At the end of its seven-episode run it is now possible to take one step back and consider The Book of Boba Fett as a whole. I do not think it is controversial to note that it was, all in all, not good. That does not mean people are not free to enjoy it – the constant stream of fan-pleasing cameos and continuity references even charmed me from time to time – but as a seven-part serial it seemed to fail on most reasonable measures.

The basic premise was not necessarily a bad one: Lucasfilm had been developing concepts for a Star Wars spin-off based around Boba Fett for some time. He was a popular character with fans, and had a good design aesthetic. It was always going to present one creative challenge, of course, in that there was never much depth to Fett. In action cinema you do not always need it. In serialised drama it often becomes vital.
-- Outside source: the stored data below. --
Lemma findById_replace (orders : list Order) (id : ObjectId) (o o' : Order) :
  findById orders id = Some o ->
  order_id o' = id ->
  findById (replace_order o' orders) id = Some o'.
Proof.
  unfold findById, replace_order. intros H Hid. rewrite Hid.
  induction orders as [|x orders IH]; simpl in *; [discriminate|].
  destruct (String.eqb (order_id x) id) eqn:E.
  - simpl. rewrite Hid, String.eqb_refl. reflexivity.
  - simpl. rewrite E. now apply IH.
Qed.

Lemma order_pre_save_keeps (now : Date) (orders : list Order) (o : Order) :
  let o' := order_pre_save now orders o in
  order_id o' = order_id o /\ order_status o' = order_status o /\
  order_items o' = order_items o /\ order_user o' = order_user o /\
  order_refundInfo o' = order_refundInfo o /\ order_totalPrice o' = order_totalPrice o.
Proof.
  unfold order_pre_save.
  destruct (orderNumber_missing o); simpl; destruct (order_statusModified o); simpl; tauto.
Qed.

Lemma updateStatus_fields (now : Date) (o : Order) (st : Status) (note : string) :
  let o' := updateStatus now o st note in
  order_id o' = order_id o /\ order_status o' = st /\ order_items o' = order_items o /\
  order_orderNumber o' = order_orderNumber o /\
  order_statusHistory o' = order_statusHistory o ++ [mkStatusEntry st now (Some note)] /\
  order_statusModified o'
  = order_statusModified o || negb (bool_decide (order_status o = st)).
Proof. unfold updateStatus. destruct st; simpl; tauto. Qed.

(** ** Cancellation *)






Lemma findIndex_variant_keys (color size : option string) (vs vs' : list Variant) :
  variant_keys vs = variant_keys vs' ->
  findIndex (variant_matches color size) vs = findIndex (variant_matches color size) vs'.
Proof.
  revert vs'. induction vs as [|v vs IH]; intros [|v' vs'] H; simpl in *;
    try discriminate; [reflexivity|].
  injection H as Hc Hs Hrest. unfold variant_matches at 1 3. rewrite Hc, Hs.
  now rewrite (IH vs' Hrest).
Qed.

Lemma variant_keys_alter (f : Variant -> Variant) (i : nat) (vs : list Variant) :
  (forall v, variant_color (f v) = variant_color v /\ variant_size (f v) = variant_size v) ->
  variant_keys (alter f i vs) = variant_keys vs.
Proof.
  intros Hf. unfold variant_keys. revert i.
  induction vs as [|v vs IH]; intros [|i]; simpl; try reflexivity.
  - destruct (Hf v) as [-> ->]. reflexivity.
  - f_equal. apply IH.
Qed.






Lemma order_pre_save_history (now : Date) (orders : list Order) (o : Order) :
  order_statusHistory (order_pre_save now orders o)
  = order_statusHistory o
    ++ (if order_statusModified o then [mkStatusEntry (order_status o) now None] else []).
Proof.
  unfold order_pre_save.
  destruct (orderNumber_missing o); simpl; destruct (order_statusModified o); simpl;
    now rewrite ?app_nil_r.
Qed.







(** ** Refund requests *)

(** What the refund route checks: for an order that exists and belongs to
    the caller, and a reason that is not blank, it accepts exactly when
    the status is delivered or shipped and the refund record is absent or
    pending. *)
Lemma refund_handler_accepts (now : Date) (user : User) (orders : list Order)
    (id : ObjectId) (order : Order) (reason : string) (amount : option Number) :
  findById orders id = Some order ->
  order_user order = Some (user_id user) ->
  trim reason <> ""%string ->
  res_status (fst (refund_handler now user orders id (Some reason) amount)) = 200%Z
  <-> canBeRefunded order = true /\ refund_blocked order = false.
Proof.
  intros Hf Hu Hr. unfold refund_handler, validated_reason.
  apply String.eqb_neq in Hr. rewrite Hr, Hf, Hu, String.eqb_refl.
  destruct (canBeRefunded order), (refund_blocked order); cbn [negb fst res_status];
    split; (intros [? ?] || intros ?); try discriminate; auto.
Qed.

(** C5: on a delivered order of the caller, a refund request is accepted,
    and so is a second one while the first is still pending: it answers
    200 again and replaces the amount and the reason of the first. *)
Theorem refund_accepted_twice :
  let r1 := refund_handler sample_now sample_customer [sample_delivered] "o1"
              (Some "too small"%string) None in
  let r2 := refund_handler sample_now sample_customer (snd r1) "o1"
              (Some "changed my mind"%string) (Some 10) in
  res_status (fst r1) = 200%Z /\
  (order_refundInfo <$> findById (snd r1) "o1")
  = Some (Some (mkRefundInfo (order_totalPrice sample_order) (Some "too small"%string)
                  refund_pending)) /\
  res_status (fst r2) = 200%Z /\
  (order_refundInfo <$> findById (snd r2) "o1")
  = Some (Some (mkRefundInfo 10 (Some "changed my mind"%string) refund_pending)).
Proof. repeat split. Qed.

(** ** Status history *)

(** A status update through the admin route that changes the status of a
    loaded order appends two entries: one by [updateStatus], one by the
    [pre('save')] hook. *)
Lemma status_update_appends_two (now : Date) (user : User) (orders : list Order)
    (id : ObjectId) (order : Order) (s : string) (st : Status) (note : option string) :
  findById orders id = Some order ->
  order_statusModified order = false ->
  user_isAdmin user = true ->
  Status_of_string s = Some st ->
  st <> order_status order ->
  exists o', findById (snd (update_status_handler now user orders id s note)) id = Some o' /\
    order_statusHistory o'
    = order_statusHistory order
      ++ [mkStatusEntry st now (Some (default ""%string note)); mkStatusEntry st now None].
Proof.
  intros Hf Hm Ha Hs Hne. unfold update_status_handler. rewrite Hs, Hf, Ha.
  cbn [negb snd].
  pose proof (updateStatus_fields now order st (default ""%string note))
    as (Hid & Hst & _ & _ & Hh & Hmod).
  set (o1 := updateStatus now order st (default ""%string note)) in *.
  set (o2 := match st with
             | shipped => set_estimatedDelivery (addMs now (3 * 24 * 60 * 60 * 1000))
                            (set_shippedAt now o1)
             | delivered => set_delivered now o1
             | _ => o1
             end).
  assert (H2 : order_id o2 = order_id o1 /\ order_status o2 = order_status o1 /\
               order_statusHistory o2 = order_statusHistory o1 /\
               order_statusModified o2 = order_statusModified o1)
    by (subst o2; destruct st; simpl; tauto).
  destruct H2 as (Hid2 & Hst2 & Hh2 & Hm2).
  pose proof (order_pre_save_keeps now orders o2) as (Hid3 & _).
  exists (clear_modified (order_pre_save now orders o2)). split.
  - unfold order_save. apply (findById_replace orders id order); [exact Hf|].
    simpl. rewrite Hid3, Hid2, Hid. now apply findById_id in Hf.
  - simpl. rewrite order_pre_save_history, Hm2, Hmod, Hm, Hh2, Hh, Hst2, Hst.
    rewrite bool_decide_eq_false_2 by congruence. simpl. now rewrite <- app_assoc.
Qed.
I think there were two major mistakes in developing this series. The first was that The Mandalorian came out first, depicting a near-identical character working as a bounty hunter in the Star Wars universe. I am going to assume Fett himself was unavailable to the Mandalorian production team when they started, and I think that was ultimately to their benefit. It did, however, make the character redundant once he was available. That redundancy is part of the second problem. The Mandalorian’s story, in which a hardened and ruthless bounty hunter is transformed by a growing responsibility for a child, is a perfect story for Boba Fett. Fett shifting careers from bounty hunter to wannabe crime lord to civic leader for no clearly discernible reason is not.

Fett’s journey over the course of this series has been poorly motivated, weak, and unconvincing. His original plan to replace Jabba the Hutt has been effectively abandoned. For one thing, with episode 7’s decision to ban the spice trade from his own territory of Tatooine, Fett is a crime boss who fights crime. One has to ask why he wants to control the city of Mos Espa at all. This is all before we get to the weird period when the series spent two whole episodes furthering the plot of The Mandalorian at Boba Fett’s expense. Now that we’re at the end, it overwhelmingly feels as if no one behind the camera had much enthusiasm for making The Book of Boba Fett at all.

The climactic episode does what it does. At first it seems the battle of Mos Espa is going to be presented like the oft-quoted BBC Zulu (two men in a tent, one points out the door and exclaims, ‘there’s thousands of them!’). It does slowly build in scale, thankfully, but never quite manages to feel emotionally engaging. There are beats clearly intended for an audience to cheer at – Fett (Temuera Morrison) turning up riding the back of a rancor, for example – but they feel forced and ring hollow. When Fennec Shand (Ming-Na Wen) sneaks away and executes the entire enemy leadership in the space of 20 seconds, what should be an enjoyable action beat short-circuits the whole series. Why go through the past seven episodes if the conflict was this easy to resolve from the beginning?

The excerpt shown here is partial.